Start of Supplied entries

(* ===== verification/JsonRoundtrip.v ===== *)
(** Reading back what [json.Marshal] and [json.MarshalIndent] write: the
    scanner and the unquoting of JsonText.v on the encoder's output. *)

From S2P Require Import Prelude GoBytes GoStrings GoTime Protocol Json Canonical JsonText.
Local Open Scope Z_scope.

(** ** Strings *)

(** The text between the quotes. *)
Definition escaped (s : string) : bytes := decode_runes (to_bytes s) ≫= escape_rune.

Lemma quote_escaped s : quote s = quote_char :: escaped s ++ [quote_char].
Proof. done. Qed.

Lemma scan_string_plain a l :
  128 <= byte_val a -> scan_string (a :: l) = prepend [a] (scan_string l).
Proof.
  intros Ha. simpl. rewrite !decide_False by (intros ->; vm_compute in Ha; congruence).
  by rewrite (proj2 (Z.ltb_ge _ _)) by lia.
Qed.

Lemma scan_string_ascii a l :
  byte_val a < 128 -> scan_string (escape_ascii a ++ l) = prepend (escape_ascii a) (scan_string l).
Proof.
  intros Ha.
  destruct a as [[] [] [] [] [] [] [] []]; try (exfalso; vm_compute in Ha; congruence);
    match goal with |- context [escape_ascii ?a] =>
      let e := eval vm_compute in (escape_ascii a) in
      change (escape_ascii a) with e end; reflexivity.
Qed.

Lemma scan_string_high m l :
  Forall (fun a => 128 <= byte_val a) m -> scan_string (m ++ l) = prepend m (scan_string l).
Proof.
  induction 1 as [|a m Ha Hm IH]; [cbn [app]; by destruct (scan_string l) as [[s r]|]|].
  cbn [app]. rewrite scan_string_plain, IH by done. by rewrite prepend_prepend.
Qed.

Lemma scan_string_rune r l :
  rune_wf r -> scan_string (escape_rune r ++ l) = prepend (escape_rune r) (scan_string l).
Proof.
  destruct r as [a|m|a]; cbn [escape_rune rune_wf]; intros Hr.
  - by apply scan_string_ascii.
  - repeat case_decide; [reflexivity..|]. by apply scan_string_high.
  - reflexivity.
Qed.

Lemma scan_string_escaped s r :
  scan_string (escaped s ++ quote_char :: r) = Some (escaped s, r).
Proof.
  unfold escaped. pose proof (decode_runes_wf (to_bytes s)) as H.
  induction H as [|x l Hx Hl IH]; [done|]. rewrite !bind_cons, <-app_assoc.
  by rewrite scan_string_rune, IH.
Qed.

(** A rune as the decoder produces it is decoded again at the head of any text. *)
Definition stable_rune (r : rune) : Prop :=
  match r with
  | RAscii a => byte_val a < 128
  | RMulti m => forall l, decode_runes (m ++ l) = RMulti m :: decode_runes l
  | RInvalid _ => True
  end.

Lemma decode_runes_stable l : Forall stable_rune (decode_runes l).
Proof.
  induction l as [l IH] using (Wf_nat.induction_ltof1 _ length).
  unfold Wf_nat.ltof in IH. destruct l as [|a l1]; cbn [decode_runes]; [constructor|].
  destruct (byte_val a <? 128) eqn:Ha; [constructor; [simpl; lia|apply IH; simpl; lia]|].
  destruct (utf8_first a) as [[n lo] hi] eqn:E.
  destruct n as [|[|[|[|[|n]]]]]; try (constructor; [exact I|apply IH; simpl; lia]).
  - destruct l1 as [|b l2]; [constructor; [exact I|constructor]|].
    destruct (in_range b lo hi) eqn:Eb; constructor; try (apply IH; simpl; lia); [|exact I].
    intros l. cbn [app decode_runes]. by rewrite Ha, E, Eb.
  - destruct l1 as [|b [|c l3]]; try (constructor; [exact I|apply IH; simpl; lia]).
    destruct (_ && _) eqn:Eb; constructor; try (apply IH; simpl; lia); [|exact I].
    intros l. cbn [app decode_runes]. by rewrite Ha, E, Eb.
  - destruct l1 as [|b [|c [|d l4]]]; try (constructor; [exact I|apply IH; simpl; lia]).
    destruct (_ && _ && _) eqn:Eb; constructor; try (apply IH; simpl; lia); [|exact I].
    intros l. cbn [app decode_runes]. by rewrite Ha, E, Eb.
Qed.

Lemma unescape_ascii a l :
  byte_val a < 128 ->
  unescape (decode_runes (escape_ascii a ++ l)) = a :: unescape (decode_runes l).
Proof.
  intros Ha.
  destruct a as [[] [] [] [] [] [] [] []]; try (exfalso; vm_compute in Ha; congruence);
    match goal with |- context [escape_ascii ?a] =>
      let e := eval vm_compute in (escape_ascii a) in
      change (escape_ascii a) with e end; reflexivity.
Qed.

Lemma unescape_rune r l :
  stable_rune r ->
  unescape (decode_runes (escape_rune r ++ l)) = rune_bytes r ++ unescape (decode_runes l).
Proof.
  destruct r as [a|m|a]; cbn [escape_rune rune_bytes stable_rune]; intros Hr.
  - by apply unescape_ascii.
  - repeat case_decide; subst; [reflexivity..|]. by rewrite Hr.
  - reflexivity.
Qed.

Lemma unquote_literal_escaped s : unquote_literal (of_bytes (escaped s)) = to_valid_utf8 s.
Proof.
  unfold unquote_literal, to_valid_utf8, escaped. rewrite to_of_bytes. f_equal.
  pose proof (decode_runes_stable (to_bytes s)) as H.
  induction H as [|x l Hx Hl IH]; [done|]. by rewrite !bind_cons, unescape_rune, IH.
Qed.

(** ** Numbers *)

(** The literal is a whole number of the grammar. *)
Definition number_ok (lit : string) : bool :=
  match scan_number (to_bytes lit) with Some (_, []) => true | _ => false end.
(** The text that follows a value does not extend a number. *)
Definition ends (r : bytes) : Prop := forall a r', r = a :: r' -> number_char a = false.

Lemma span_digits_more l r :
  ends r -> span_digits (l ++ r) = ((span_digits l).1, (span_digits l).2 ++ r).
Proof.
  intros Hr. induction l as [|a l IH]; simpl.
  - destruct r as [|a r]; [done|]. simpl. specialize (Hr a r eq_refl).
    unfold number_char, is_digit in *. by destruct (in_range a 48 57).
  - destruct (is_digit a); [|done]. rewrite IH. by destruct (span_digits l).
Qed.

Lemma scan_digits_more l r ds l' :
  ends r -> scan_digits l = Some (ds, l') -> scan_digits (l ++ r) = Some (ds, l' ++ r).
Proof.
  intros Hr. unfold scan_digits. rewrite span_digits_more by done.
  destruct (span_digits l) as [[|d ds'] l'']; [done|]. by intros [= <- <-].
Qed.

Lemma scan_integer_more l r ds l' :
  ends r -> scan_integer l = Some (ds, l') -> scan_integer (l ++ r) = Some (ds, l' ++ r).
Proof.
  intros Hr. unfold scan_integer. destruct l as [|a l]; [done|]. cbn [app].
  case_decide; [by intros [= <- <-]|]. apply (scan_digits_more (a :: l) r ds l' Hr).
Qed.

Lemma scan_fraction_more l r ds l' :
  ends r -> scan_fraction l = Some (ds, l') -> scan_fraction (l ++ r) = Some (ds, l' ++ r).
Proof.
  intros Hr. unfold scan_fraction. destruct l as [|a l]; cbn [app].
  - intros [= <- <-]. destruct r as [|a r]; [done|]. rewrite decide_False; [done|].
    intros ->. by specialize (Hr _ _ eq_refl).
  - case_decide; [|by intros [= <- <-]]. intros (s & Hs & ->)%prepend_Some.
    by rewrite (scan_digits_more _ _ _ _ Hr Hs).
Qed.

Lemma scan_exponent_more l r ds l' :
  ends r -> scan_exponent l = Some (ds, l') -> scan_exponent (l ++ r) = Some (ds, l' ++ r).
Proof.
  intros Hr. unfold scan_exponent. destruct l as [|a l]; cbn [app].
  - intros [= <- <-]. destruct r as [|a r]; [done|]. rewrite decide_False; [done|].
    intros [-> | ->]; by specialize (Hr _ _ eq_refl).
  - case_decide; [|by intros [= <- <-]]. destruct l as [|s l]; [done|]. cbn [app].
    case_decide; intros (t & Ht & ->)%prepend_Some.
    + by rewrite (scan_digits_more _ _ _ _ Hr Ht).
    + change (s :: l ++ r) with ((s :: l) ++ r). by rewrite (scan_digits_more _ _ _ _ Hr Ht).
Qed.
(* ===== verification/GoTimeParse.v ===== *)
(** [time.Parse(time.RFC3339, s)] as [Time.UnmarshalJSON] calls it (its strict
    checks are disabled in the library), and the proof that it reads back what
    [Time.MarshalJSON] writes. *)

From S2P Require Import Prelude GoBytes GoStrings GoTime Protocol Json Canonical JsonText.
Local Open Scope Z_scope.

(** ** Calendar *)

Definition isLeap (y : Z) : bool :=
  (y mod 4 =? 0) && (negb (y mod 100 =? 0) || (y mod 400 =? 0)).
Definition daysIn (m y : Z) : Z :=
  if m =? 2 then if isLeap y then 29 else 28
  else 30 + (m + m / 8) mod 2.

(** ** Reading *)

Definition digit_of (a : ascii) : Z := byte_val a - 48.
(** [getnum]: two digits, or one when the width is not fixed. *)
Definition getnum (fixed : bool) (l : bytes) : option (Z * bytes) :=
  match l with
  | a :: l1 =>
      if negb (is_digit a) then None else
      match l1 with
      | b :: l2 => if is_digit b then Some (10 * digit_of a + digit_of b, l2)
                   else if fixed then None else Some (digit_of a, l1)
      | [] => if fixed then None else Some (digit_of a, [])
      end
  | [] => None
  end.
(** The value of a run of digits ([atoi]). *)
Definition digits_value (ds : bytes) : Z := foldl (fun n a => 10 * n + digit_of a) 0 ds.
(** The four digits of the year. *)
Definition get_year (l : bytes) : option (Z * bytes) :=
  match l with
  | a :: b :: c :: d :: l =>
      if is_digit a && is_digit b && is_digit c && is_digit d
      then Some (digits_value [a; b; c; d], l) else None
  | _ => None
  end.
(** A number within bounds, as the range errors require. *)
Definition in_bounds (lo hi : Z) (o : option (Z * bytes)) : option (Z * bytes) :=
  '(n, l) ← o; if (lo <=? n) && (n <=? hi) then Some (n, l) else None.
(** One separator. *)
Definition expect (c : ascii) (l : bytes) : option bytes :=
  match l with a :: l => if decide (a = c) then Some l else None | [] => None end.
(** The fractional second, which the layout does not mention: a point or a
    comma and digits, of which nine count ([parseNanoseconds]). *)
Definition nanoseconds (ds : bytes) : Z :=
  let ds := take 9 ds in digits_value ds * 10 ^ (9 - Z.of_nat (length ds)).
Definition get_fraction (l : bytes) : Z * bytes :=
  match l with
  | p :: (d :: _) as r =>
      if bool_decide (p = "."%char \/ p = ","%char) && is_digit d
      then let '(ds, r) := span_digits (tail l) in (nanoseconds ds, r) else (0, l)
  | _ => (0, l)
  end.
(** [Z07:00]: hours up to 24 and minutes up to 60 are let through. *)
Definition get_zone (l : bytes) : option (Z * bytes) :=
  match l with
  | a :: r =>
      if decide (a = "Z"%char) then Some (0, r) else
      match r with
      | h1 :: h2 :: c :: m1 :: m2 :: r =>
          if decide (c <> ":"%char) then None else
          '(hr, _) ← in_bounds 0 24 (getnum true [h1; h2]);
          '(mm, _) ← in_bounds 0 60 (getnum true [m1; m2]);
          let off := (hr * 60 + mm) * 60 in
          if decide (a = "+"%char) then Some (off, r)
          else if decide (a = "-"%char) then Some (- off, r) else None
      | _ => None
      end
  | [] => None
  end.

(** [time.Date] at UTC, for a date within its month. *)
Definition date_ns (y m d hh mm ss ns : Z) : Z :=
  (days_of_civil (y, m, d) * 86400 + hh * 3600 + mm * 60 + ss) * Second + ns.

Definition parse_rfc3339 (l : bytes) : option Time :=
  '(y, l) ← get_year l;
  l ← expect "-"%char l;
  '(m, l) ← in_bounds 1 12 (getnum true l);
  l ← expect "-"%char l;
  '(d, l) ← getnum true l;
  l ← expect "T"%char l;
  '(hh, l) ← in_bounds 0 23 (getnum false l);
  l ← expect ":"%char l;
  '(mi, l) ← in_bounds 0 59 (getnum true l);
  l ← expect ":"%char l;
  '(ss, l) ← in_bounds 0 59 (getnum true l);
  let '(ns, l) := get_fraction l in
  '(off, l) ← get_zone l;
  match l with
  | [] => if (1 <=? d) && (d <=? daysIn m y)
          then Some (mkTime (date_ns y m d hh mi ss ns - off * Second) off) else None
  | _ => None
  end.

Example parse_rfc3339_ex :
  parse_rfc3339 (to_bytes "2026-06-06T14:00:00.12+02:00")
    = Some (mkTime (1780747200 * Second + 120000000) 7200) /\
  parse_rfc3339 (to_bytes "2026-02-29T00:00:00Z") = None /\
  parse_rfc3339 (to_bytes "2026-06-06 14:00:00Z") = None /\
  parse_rfc3339 (to_bytes "2026-06-06T4:00:00,1234567899Z")
    = parse_rfc3339 (to_bytes "2026-06-06T04:00:00.123456789Z").
Proof. by vm_compute. Qed.

(** ** The calendar's dates are within their months *)

Lemma last_day_of_year doe :
  0 <= doe < 146097 ->
  let yoe := (doe - doe / 1460 + doe / 36524 - doe / 146096) / 365 in
  let doy := doe - (365 * yoe + yoe / 4 - yoe / 100) in
  doy <= 365 /\ (doy = 365 -> (yoe + 1) mod 4 = 0 /\
                 ((yoe + 1) mod 100 <> 0 \/ (yoe + 1) mod 400 = 0)).
Proof. intros H. cbv zeta. split; [|intros E; split; revert E]; Z.div_mod_to_equations; lia. Qed.

(** Days of a month by its number from March; only the last day of the year,
    29 February, depends on the year. *)
Definition month_ok (doy : Z) : bool :=
  let mp := (5 * doy + 2) / 153 in
  let d := doy - (153 * mp + 2) / 5 + 1 in
  let m := if mp <? 10 then mp + 3 else mp - 9 in
  if m =? 2 then d <=? (if doy =? 365 then 29 else 28) else d <=? 30 + (m + m / 8) mod 2.
Lemma month_ok_all doy : 0 <= doy <= 365 -> month_ok doy = true.
Proof. intros H. apply (Z_range_forall month_ok 366); [vm_compute; reflexivity|lia]. Qed.

Lemma isLeap_cycle y era : isLeap (y + era * 400) = isLeap y.
Proof.
  unfold isLeap.
  replace (y + era * 400) with (y + era * 100 * 4) at 1 by lia.
  replace (y + era * 400) with (y + era * 4 * 100) at 1 by lia.
  by rewrite !Z.mod_add by lia.
Qed.

Lemma civil_day_in_month z :
  let '(y, m, d) := civil_of_days z in d <= daysIn m y.
Proof.
  unfold civil_of_days. cbv zeta.
  pose proof (Z.mod_pos_bound (z + 719468) 146097 ltac:(lia)) as Hdoe.
  pose proof (day_of_year_range _ Hdoe) as Hdoy. cbv zeta in Hdoy.
  destruct (last_day_of_year _ Hdoe) as [H365 Hleap].
  set (doe := (z + 719468) mod 146097) in *.
  set (yoe := (doe - doe / 1460 + doe / 36524 - doe / 146096) / 365) in *.
  set (doy := doe - (365 * yoe + yoe / 4 - yoe / 100)) in *.
  pose proof (month_ok_all doy ltac:(lia)) as Hm. unfold month_ok in Hm. cbv zeta in Hm.
  set (mp := (5 * doy + 2) / 153) in *.
  set (m := if mp <? 10 then mp + 3 else mp - 9) in *. unfold daysIn.
  destruct (Z.eqb_spec m 2) as [E|E]; [|lia].
  rewrite (proj2 (Z.leb_le m 2)) by lia.
  replace (yoe + (z + 719468) / 146097 * 400 + 1) with (yoe + 1 + (z + 719468) / 146097 * 400) by lia.
  rewrite isLeap_cycle. unfold isLeap.
  destruct (Z.eqb_spec doy 365) as [Ed|Ed]; [|destruct (_ && _); lia].
  destruct (Hleap Ed) as [H4 Hy]. rewrite H4.
  destruct (Z.eqb_spec ((yoe + 1) mod 100) 0) as [H1|H1], (Z.eqb_spec ((yoe + 1) mod 400) 0);
    simpl; lia.
Qed.

(** ** Reading the text back *)

Lemma digit_back d : 0 <= d < 10 -> is_digit (digit d) = true /\ digit_of (digit d) = d.
Proof.
  intros H. unfold is_digit, in_range, digit_of, digit. rewrite byte_val_of by lia. lia.
Qed.

Lemma getnum_digits fixed z l :
  0 <= z < 100 -> getnum fixed (dec_digits 2 z ++ l) = Some (z, l).
Proof.
  intros H. cbn [dec_digits app getnum].
  destruct (digit_back (z / 10 mod 10)) as [-> ->]; [by apply Z.mod_pos_bound|].
  destruct (digit_back (z mod 10)) as [-> ->]; [by apply Z.mod_pos_bound|].
  cbn [negb]. do 2 f_equal. Z.div_mod_to_equations. lia.
Qed.

Lemma in_bounds_digits lo hi fixed z l :
  lo <= z <= hi -> 0 <= z < 100 ->
  in_bounds lo hi (getnum fixed (dec_digits 2 z ++ l)) = Some (z, l).
Proof.
  intros H1 H2. rewrite getnum_digits by done. cbn [in_bounds mbind option_bind].
  by rewrite !(proj2 (Z.leb_le _ _)) by lia.
Qed.

Lemma expect_here c l : expect c (c :: l) = Some l.
Proof. unfold expect. by rewrite decide_True. Qed.

Lemma digits_value_app ds es :
  digits_value (ds ++ es) = digits_value ds * 10 ^ Z.of_nat (length es) + digits_value es.
Proof.
  unfold digits_value. rewrite foldl_app. generalize (foldl (fun n a => 10 * n + digit_of a) 0 ds).
  induction es as [|e es IH] using rev_ind; intros n; [simpl; lia|].
  rewrite !foldl_app, IH, length_app. cbn [foldl length].
  rewrite Nat2Z.inj_add, Z.pow_add_r by lia. change (10 ^ Z.of_nat 1) with 10. lia.
Qed.

Lemma digits_value_dec w z :
  0 <= z < 10 ^ Z.of_nat w -> digits_value (dec_digits w z) = z.
Proof.
  revert z; induction w as [|w IH]; intros z H; cbn [dec_digits].
  { change (10 ^ Z.of_nat 0) with 1 in H. unfold digits_value. simpl. lia. }
  rewrite Nat2Z.inj_succ, Z.pow_succ_r in H by lia.
  rewrite digits_value_app, IH by (split; [apply Z.div_pos; lia|apply Z.div_lt_upper_bound; lia]).
  unfold digits_value. cbn [foldl length].
  rewrite (proj2 (digit_back (z mod 10) ltac:(by apply Z.mod_pos_bound))).
  change (10 ^ Z.of_nat 1) with 10. pose proof (Z.div_mod z 10). lia.
Qed.

Lemma digits_value_zeros k : digits_value (replicate k "0"%char) = 0.
Proof.
  induction k as [|k IH]; [done|]. rewrite replicate_S_end, digits_value_app, IH.
  by change (digits_value ["0"%char]) with 0.
Qed.

Lemma dec_digits_are_digits w z : forallb is_digit (dec_digits w z) = true.
Proof.
  revert z; induction w as [|w IH]; intros z; cbn [dec_digits]; [done|].
  rewrite forallb_app, IH. cbn [forallb].
  by rewrite (proj1 (digit_back (z mod 10) ltac:(by apply Z.mod_pos_bound))).
Qed.

Lemma get_year_digits y l :
  0 <= y <= 9999 -> get_year (dec_digits 4 y ++ l) = Some (y, l).
Proof.
  intros H. pose proof (digits_value_dec 4 y ltac:(simpl; lia)) as Hv.
  pose proof (dec_digits_are_digits 4 y) as Hd.
  pose proof (length_dec_digits 4 y) as Hl.
  destruct (dec_digits 4 y) as [|a [|b [|c [|d [|]]]]]; try discriminate Hl.
  cbn [app get_year]. cbn [forallb] in Hd. rewrite !andb_true_iff in Hd.
  destruct Hd as (-> & -> & -> & -> & _). cbn [andb]. by rewrite Hv.
Qed.

Lemma span_all ds r :
  forallb is_digit ds = true -> (forall a r', r = a :: r' -> is_digit a = false) ->
  span_digits (ds ++ r) = (ds, r).
Proof.
  intros H Hr. induction ds as [|a ds IH]; cbn [app].
  - destruct r as [|a r]; [done|]. simpl. by rewrite (Hr a r).
  - cbn [forallb] in H. apply andb_true_iff in H as [Ha H]. cbn [span_digits].
    by rewrite Ha, IH.
Qed.

(** The trimmed digits, and the zeros that were cut. *)
Lemma trimmed ns :
  0 < ns < Second ->
  exists ds k, fraction ns = "."%char :: ds /\ dec_digits 9 ns = ds ++ replicate k "0"%char /\
    ds <> [].
Proof.
  intros H. unfold fraction. rewrite (proj2 (Z.eqb_neq ns 0)) by lia.
  destruct (drop_zeros_spec (reverse (dec_digits 9 ns))) as [k Hk].
  apply (f_equal reverse) in Hk. rewrite reverse_involutive, reverse_app, reverse_replicate in Hk.
  eexists _, k. split; [done|]. split; [exact Hk|]. intros E. rewrite E in Hk.
  pose proof (digits_value_dec 9 ns ltac:(unfold Second in H; simpl; lia)) as Hv.
  rewrite Hk in Hv. cbn [app] in Hv. rewrite digits_value_zeros in Hv. lia.
Qed.

Lemma nanoseconds_trimmed ns ds k :
  0 < ns < Second -> dec_digits 9 ns = ds ++ replicate k "0"%char -> nanoseconds ds = ns.
Proof.
  intros H Hd. pose proof (length_dec_digits 9 ns) as Hl.
  pose proof (digits_value_dec 9 ns ltac:(unfold Second in H; simpl; lia)) as Hv.
  rewrite Hd in Hl, Hv. rewrite length_app, length_replicate in Hl.
  rewrite digits_value_app, digits_value_zeros, length_replicate in Hv.
  unfold nanoseconds. rewrite take_ge by lia. replace (9 - Z.of_nat (length ds)) with (Z.of_nat k) by lia.
  lia.
Qed.

Lemma zone_not_digit off a r : zone off = a :: r -> is_digit a = false.
Proof.
  intros H. pose proof (zone_head _ _ _ H) as Hf. unfold fraction_char in Hf.
  unfold is_digit, in_range. destruct (Z.leb_spec 48 (byte_val a)); [|done].
  destruct (Z.leb_spec (byte_val a) 57); [|done]. exfalso. apply Hf. right. lia.
Qed.

Lemma get_fraction_zone ns off :
  0 <= ns < Second -> get_fraction (fraction ns ++ zone off) = (ns, zone off).
Proof.
  intros H. destruct (decide (ns = 0)) as [->|Hn].
  - change (fraction 0) with (@nil ascii). cbn [app]. unfold zone, get_fraction.
    destruct (off =? 0); [done|]. destruct (_ <? 0); [done|done].
  - destruct (trimmed ns ltac:(lia)) as (ds & k & -> & Hd & Hne).
    pose proof (dec_digits_are_digits 9 ns) as Hall. rewrite Hd, forallb_app in Hall.
    apply andb_true_iff in Hall as [Hall _].
    rewrite <-(nanoseconds_trimmed ns ds k) by (done || lia).
    pose proof (span_all ds (zone off) Hall (zone_not_digit off)) as Hs.
    destruct ds as [|d ds]; [done|]. unfold get_fraction. cbn [app tail] in *.
    rewrite Hs. cbn [forallb] in Hall. apply andb_true_iff in Hall as [-> _]. done.
Qed.

Lemma get_zone_zone off :
  off mod 60 = 0 -> Z.abs off < 86400 -> get_zone (zone off) = Some (off, []).
Proof.
  intros Hm Ha. unfold zone. destruct (Z.eqb_spec off 0) as [->|Hz]; [done|].
  pose proof (Z.quot_rem' off 60). assert (Z.rem off 60 = 0) by (apply Z.rem_mod_eq_0; lia).
  set (q := Z.quot off 60) in *.
  pose proof (getnum_digits true (Z.abs q / 60) [] ltac:(Z.div_mod_to_equations; lia)) as Hh.
  pose proof (getnum_digits true (Z.abs q mod 60) [] ltac:(Z.div_mod_to_equations; lia)) as Hq.
  rewrite app_nil_r in Hh, Hq.
  set (s := if q <? 0 then "-"%char else "+"%char).
  assert (s <> "Z"%char) as HsZ by (subst s; by destruct (q <? 0)).
  pose proof (length_dec_digits 2 (Z.abs q / 60)) as L1.
  pose proof (length_dec_digits 2 (Z.abs q mod 60)) as L2.
  destruct (dec_digits 2 (Z.abs q / 60)) as [|h1 [|h2 []]]; try discriminate L1.
  destruct (dec_digits 2 (Z.abs q mod 60)) as [|m1 [|m2 []]]; try discriminate L2.
  cbn [app get_zone]. rewrite decide_False, decide_False by (done || by intros F; apply F).
  rewrite Hh, Hq. cbn [in_bounds mbind option_bind].
  rewrite !(proj2 (Z.leb_le _ _)) by (Z.div_mod_to_equations; lia). cbn [andb mbind option_bind].
  assert ((Z.abs q / 60 * 60 + Z.abs q mod 60) * 60 = Z.abs off) as Ho.
  { pose proof (Z.div_mod (Z.abs q) 60). lia. }
  rewrite Ho. subst s. destruct (Z.ltb_spec q 0).
  - rewrite decide_False, decide_True by done. do 2 f_equal. lia.
  - rewrite decide_True by done. do 2 f_equal. lia.
Qed.

(** The clock of a second of the day. *)
Lemma clock_bounds s :
  0 <= s < 86400 ->
  0 <= s / 3600 <= 23 /\ 0 <= s mod 3600 / 60 <= 59 /\ 0 <= s mod 60 <= 59 /\
  s / 3600 * 3600 + s mod 3600 / 60 * 60 + s mod 60 = s.
Proof. intros H. Z.div_mod_to_equations. lia. Qed.

(** Reads the next separator or number of a formatted time. *)
Ltac read_field :=
  cbn [mbind option_bind];
  first [rewrite expect_here | rewrite in_bounds_digits by lia | rewrite getnum_digits by lia].

(** [UnmarshalJSON] of [MarshalJSON]. *)
Lemma parse_rfc3339_bytes t :
  0 <= year t <= 9999 -> whole_minute_zone t -> parse_rfc3339 (rfc3339_bytes t) = Some t.
Proof.
  intros Hy [Hz1 Hz2]. unfold year, rfc3339_bytes, parse_rfc3339 in *.
  pose proof (civil_of_days_spec (local_seconds t / 86400)) as Hc.
  pose proof (civil_day_in_month (local_seconds t / 86400)) as Hd.
  destruct (civil_of_days (local_seconds t / 86400)) as [[y m] d]. cbn [fst snd] in Hy.
  destruct Hc as (Hc & Hm & Hd').
  destruct (clock_bounds (local_seconds t mod 86400)) as (B1 & B2 & B3 & B4);
    [by apply Z.mod_pos_bound|].
  rewrite append_year, get_year_digits by done. repeat read_field. cbn [mbind option_bind].
  rewrite get_fraction_zone by (by apply Z.mod_pos_bound).
  rewrite get_zone_zone by done. cbn [mbind option_bind].
  rewrite !(proj2 (Z.leb_le _ _)) by lia. cbn [andb]. unfold date_ns. rewrite Hc.
  destruct t as [ns off]. unfold local_seconds in *. cbn [t_ns t_off] in *. do 2 f_equal.
  pose proof (Z.div_mod (ns / Second + off) 86400). pose proof (Z.div_mod ns Second).
  unfold Second in *. lia.
Qed.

End of Supplied entries

■ **Directions**
Exact copies of the lines from the start of the data up to the line holding "Lemma scan_string_plain a", both included, are all that is needed.

■ **Problem solution**
(* ===== verification/JsonRoundtrip.v ===== *)
(** Reading back what [json.Marshal] and [json.MarshalIndent] write: the
    scanner and the unquoting of JsonText.v on the encoder's output. *)

From S2P Require Import Prelude GoBytes GoStrings GoTime Protocol Json Canonical JsonText.
Local Open Scope Z_scope.

(** ** Strings *)

(** The text between the quotes. *)
Definition escaped (s : string) : bytes := decode_runes (to_bytes s) ≫= escape_rune.

Lemma quote_escaped s : quote s = quote_char :: escaped s ++ [quote_char].
Proof. done. Qed.

Lemma scan_string_plain a l :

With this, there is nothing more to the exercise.